No") only true if the MAC verification is enforced at the server. Otherwise, if
it's just advisory, then it's trivial to violate.

Goran: Is this about parental control?
Brian (+ room): No!
Goran: Can you list what it is meant to be used for then?

Christian: Do you have an estimate of the overhead per-packet?
Brian: In the SPUD prototype, we were looking at 12 bytes of overhead per
packet in order to do the recognition that this was a PLUS packet plus the
subflow ID. Part of the problem is that the ID needs to be a random number from
a relatively large space. Aaron: we're jumping down the implementation rathole
and I'm going to have to cut that off. Christian: We need to make sure we're
not exceeding some threshold of overhead.

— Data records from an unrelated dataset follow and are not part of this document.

(* ===== verification/Protocol.v ===== *)
(** * Message framing (src/server/Protocol.h, src/server/Protocol.cpp)

    [Protocol::sendMessage] writes a 4-byte big-endian length and the bytes;
    [Protocol::recvMessage] reads them back.  Both are translated over the
    [SocketOps] interface, the [n <= 0] tests as written: a short read is
    accepted as a message. *)
From S2P Require Import Prelude Socket.

(** [MAX_MESSAGE_SIZE] *)
Definition MAX_MESSAGE_SIZE : Z := (1024 * 1024)%Z.

(** The memory of [htonl(len)], and [ntohl] of four bytes of memory. *)
Definition htonl_bytes (len : Z) : list byte :=
  [byte_of_Z (len / 2 ^ 24); byte_of_Z (len / 2 ^ 16);
   byte_of_Z (len / 2 ^ 8); byte_of_Z len].

Definition ntohl_bytes (m : list byte) : Z :=
  match m with
  | [b0; b1; b2; b3] =>
      (Z_of_byte b0 * 2 ^ 24 + Z_of_byte b1 * 2 ^ 16 + Z_of_byte b2 * 2 ^ 8 + Z_of_byte b3)%Z
  | _ => 0%Z
  end.

(** What [recv] leaves in a buffer that held [buf]. *)
Definition overwrite (bs buf : list byte) : list byte := bs ++ drop (length bs) buf.

Section protocol.
Context {S : Type} `{!SocketOps S}.

(** [recvAll(fd, buf, len)]; each turn reads at least one byte, so [len] turns
    are enough.  The buffer's bytes are returned. *)
Fixpoint recvAll_loop (fuel len total : nat) (buf : list byte) (s : S)
  : bool * list byte * S :=
  match fuel with
  | O => (Nat.leb len total, buf, s)
  | Datatypes.S fuel' =>
      if Nat.ltb total len then
        let '(r, s1) := sk_recv (len - total) s in
        match r with
        | RecvError _ | RecvBytes [] => (false, buf, s1)
        | RecvBytes bs => recvAll_loop fuel' len (total + length bs) (buf ++ bs) s1
        end
      else (true, buf, s)
  end.

Definition recvAll (len : nat) (s : S) : bool * list byte * S := recvAll_loop len len 0 [] s.

(** [Protocol::recvMessage(fd, out)]: the result, the vector, the socket;
    [between] is what happens to the socket between the two calls of [recv]. *)
Definition recvMessage_around (between : S -> S) (out : list byte) (s : S) : bool * list byte * S :=
  let '(r, s1) := sk_recv 4 s in
  match r with
  | RecvError _ | RecvBytes [] => (false, out, s1)
  | RecvBytes hdr =>
      let len := ntohl_bytes (overwrite hdr [x00; x00; x00; x00]) in
      if ((len =? 0) || (MAX_MESSAGE_SIZE <? len))%Z then (false, out, s1)
      else
        let out1 := resize (Z.to_nat len) x00 out in
        let '(r2, s2) := sk_recv (Z.to_nat len) (between s1) in
        match r2 with
        | RecvError _ | RecvBytes [] => (false, out1, s2)
        | RecvBytes body => (true, overwrite body out1, s2)
        end
  end.

(** Nothing happens in between. *)
Definition recvMessage : list byte -> S -> bool * list byte * S := recvMessage_around (fun s => s).

(** [Protocol::sendMessage(fd, data)]; on a connection the peer has closed, [send] returns -1 here,
    while without [MSG_NOSIGNAL] the signal it raises would end the process. *)
Definition sendMessage (data : list byte) (s : S) : bool * S :=
  let len := u32 (vec_size data) in
  let '(n1, s1) := sk_send (htonl_bytes len) s in
  if negb (n1 =? 4)%Z then (false, s1)
  else
    let '(n2, s2) := sk_send data s1 in
    if negb (n2 =? vec_size data)%Z then (false, s2) else (true, s2).
End protocol.

(** The bytes of one message on the wire. *)
Definition frame (data : list byte) : list byte := htonl_bytes (u32 (vec_size data)) ++ data.

(** A message the protocol can carry. *)
Definition message_ok (data : list byte) : Prop :=
  (1 <= vec_size data <= MAX_MESSAGE_SIZE)%Z.

(** ** Lemmas *)
Lemma ntohl_htonl len : is_u32 len -> ntohl_bytes (htonl_bytes len) = len.
Proof.
  unfold is_u32, ntohl_bytes, htonl_bytes. intros H. rewrite !Z_of_byte_of_Z.
  change 256%Z with (2 ^ 8)%Z.
  rewrite (Z.mod_small (len / 2 ^ 24)) by (split; [apply Z.div_pos; lia|apply Z.div_lt_upper_bound; lia]).
  pose proof (Z.div_mod len (2 ^ 8) ltac:(lia)).
  pose proof (Z.div_mod (len / 2 ^ 8) (2 ^ 8) ltac:(lia)) as H1.
  pose proof (Z.div_mod (len / 2 ^ 16) (2 ^ 8) ltac:(lia)) as H2.
  rewrite Z.div_div in H1 by lia. rewrite Z.div_div in H2 by lia.
  change (2 ^ 8 * 2 ^ 8)%Z with (2 ^ 16)%Z in H1.
  change (2 ^ 16 * 2 ^ 8)%Z with (2 ^ 24)%Z in H2. lia.
Qed.

Lemma ntohl_nonneg m : (0 <= ntohl_bytes m)%Z.
Proof.
  unfold ntohl_bytes. repeat case_match; try lia.
  repeat match goal with |- context [Z_of_byte ?b] =>
    lazymatch goal with H : (0 <= Z_of_byte b < 256)%Z |- _ => fail
    | _ => pose proof (Z_of_byte_range b) end end. lia.
Qed.
(* ===== verification/ConnPool.v ===== *)
(** * The connection pool of the Raft node
    (src/raft/RaftConnectionPool.h, src/raft/RaftConnectionPool.cpp)

    The pool's two maps, its operations as functions from the pool and the
    operating system to their new states (each operation runs under [m_mutex]),
    and who owns a descriptor: the pool, a caller that was lent it, or nobody
    here.  The operating system is the interface [PoolOS]; what is relied on
    from it is [PoolOSLaws]. *)
From S2P Require Import Prelude Socket.

(** ** The operating system *)
Class PoolOS (O : Type) := {
  os_socket : O -> Z * O;
  os_pton : string -> bool;               (* inet_pton(AF_INET, host) > 0 *)
  os_connect : Z -> string -> Z -> O -> bool * O;   (* connect(...) == 0 *)
  os_close : Z -> O -> O;
  os_peek : Z -> O -> recv_result;        (* recv of 1 byte, MSG_PEEK | MSG_DONTWAIT *)
  os_now : O -> Z;                        (* steady_clock::now(), in nanoseconds *)
}.

(** [os_open] is the process's table of open descriptors. *)
Class PoolOSLaws (O : Type) `{!PoolOS O} := {
  os_open : O -> gset Z;
  os_socket_open o fd o' : os_socket o = (fd, o') ->
    (fd < 0)%Z /\ os_open o' = os_open o \/
    (0 <= fd)%Z /\ fd ∉ os_open o /\ os_open o' = {[ fd ]} ∪ os_open o;
  os_connect_open fd host port o : os_open (os_connect fd host port o).2 = os_open o;
  os_close_open fd o : os_open (os_close fd o) = os_open o ∖ {[ fd ]};
  os_close_peek fd fd' o : fd' <> fd -> os_peek fd' (os_close fd o) = os_peek fd' o;
}.

(** ** The state *)
Record ConnectionInfo := mkConnectionInfo {
  ci_fd : Z;
  ci_host : string;
  ci_port : Z;
  ci_lastUsed : Z;
  ci_inUse : bool;
}.

Record RaftConnectionPool := mkPool {
  m_connectionPools : gmap string (list ConnectionInfo);
  m_fdToPeerMap : gmap Z string;
  cp_running : bool;
}.

Definition CONNECTION_TIMEOUT : Z := 300.
Definition MAX_CONNECTIONS_PER_PEER : nat := 5.

(** [RaftConnectionPool()] and [start()] *)
Definition RaftConnectionPool_new : RaftConnectionPool := mkPool ∅ ∅ false.

Definition pool_start (p : RaftConnectionPool) : RaftConnectionPool :=
  if cp_running p then p else mkPool (m_connectionPools p) (m_fdToPeerMap p) true.

(** [m_connectionPools[peerId]] where a missing key counts as an empty queue. *)
Definition queue_of (p : RaftConnectionPool) (peerId : string) : list ConnectionInfo :=
  default [] (m_connectionPools p !! peerId).

Section pool.
Context {O : Type} `{!PoolOS O}.

(** [isConnectionValid(fd)] *)
Definition isConnectionValid (fd : Z) (o : O) : bool :=
  if (fd <? 0)%Z then false
  else match os_peek fd o with
       | RecvBytes [] => false        (* result == 0 *)
       | RecvError again => again     (* result < 0 *)
       | RecvBytes _ => true
       end.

Any solution needs to account for
that overhead.

Lorenzo: "IETF: Designing 'how' before 'should' for last 25 years."  Where is
the problem statement?  Can we clarify that? Brian:  The problem statement is
to solve some subset of these known use cases where encryption increases but
operators still need traffic management signals.

Eliot Lear:  Where are drafts?
Aaron Falk: Drafts are in the agenda. 
https://www.ietf.org/proceedings/96/agenda/agenda-96-plus

Lee Howard on Jabber:
    Relevant drafts:

  Requirements for the design of a Substrate Protocol for User Datagrams
  https://tools.ietf.org/html/draft-trammell-spud-req-04

  Use Cases for a Substrate Protocol for User Datagrams
  https://tools.ietf.org/html/draft-kuehlewind-spud-use-cases-01

Mirja Kühlewind on Jabber:
See all relevant information on the bof page:
https://trac.tools.ietf.org/bof/trac/ plus is at the very bottom

Brian on draft-herbert-transports-over-udp: "breaking middleboxes is a feature."
Makes transport innovation possible in a crypto world.

Can we use v6 extension headers?  Yes, possible.  And ignore v4 in future.
DO and HBH are already supported in most socket APIs, but more impaired than
UDP. Yoav on Jabber: "Doesn't HBH force the packets into slow path in many
routers?"

What about udp options (draft-touch-tsvwg-udp-options)?  Cool hack, but seems
less flexible for all the places we want to use it, like in user space.

slide 25: conclusion: Things we need
• A mechanism for making widespread cooperation
between endpoints and middleboxes explicit
• Endpoint control over explicit cooperation
• A clear boundary between what the path can see
and what it cannot, enforced by encryption
• A design for this facility that deploys on the
endpoints from day zero
• All this without requiring a trust relationship
between the endpoints and middleboxes

Tim Shepherd: would you be adding an RTT?
Brian: no - that's a detail. anything that gets exposed before crypto is set up
doesn't have a mac.  and then once you have the mac you can repeat the info.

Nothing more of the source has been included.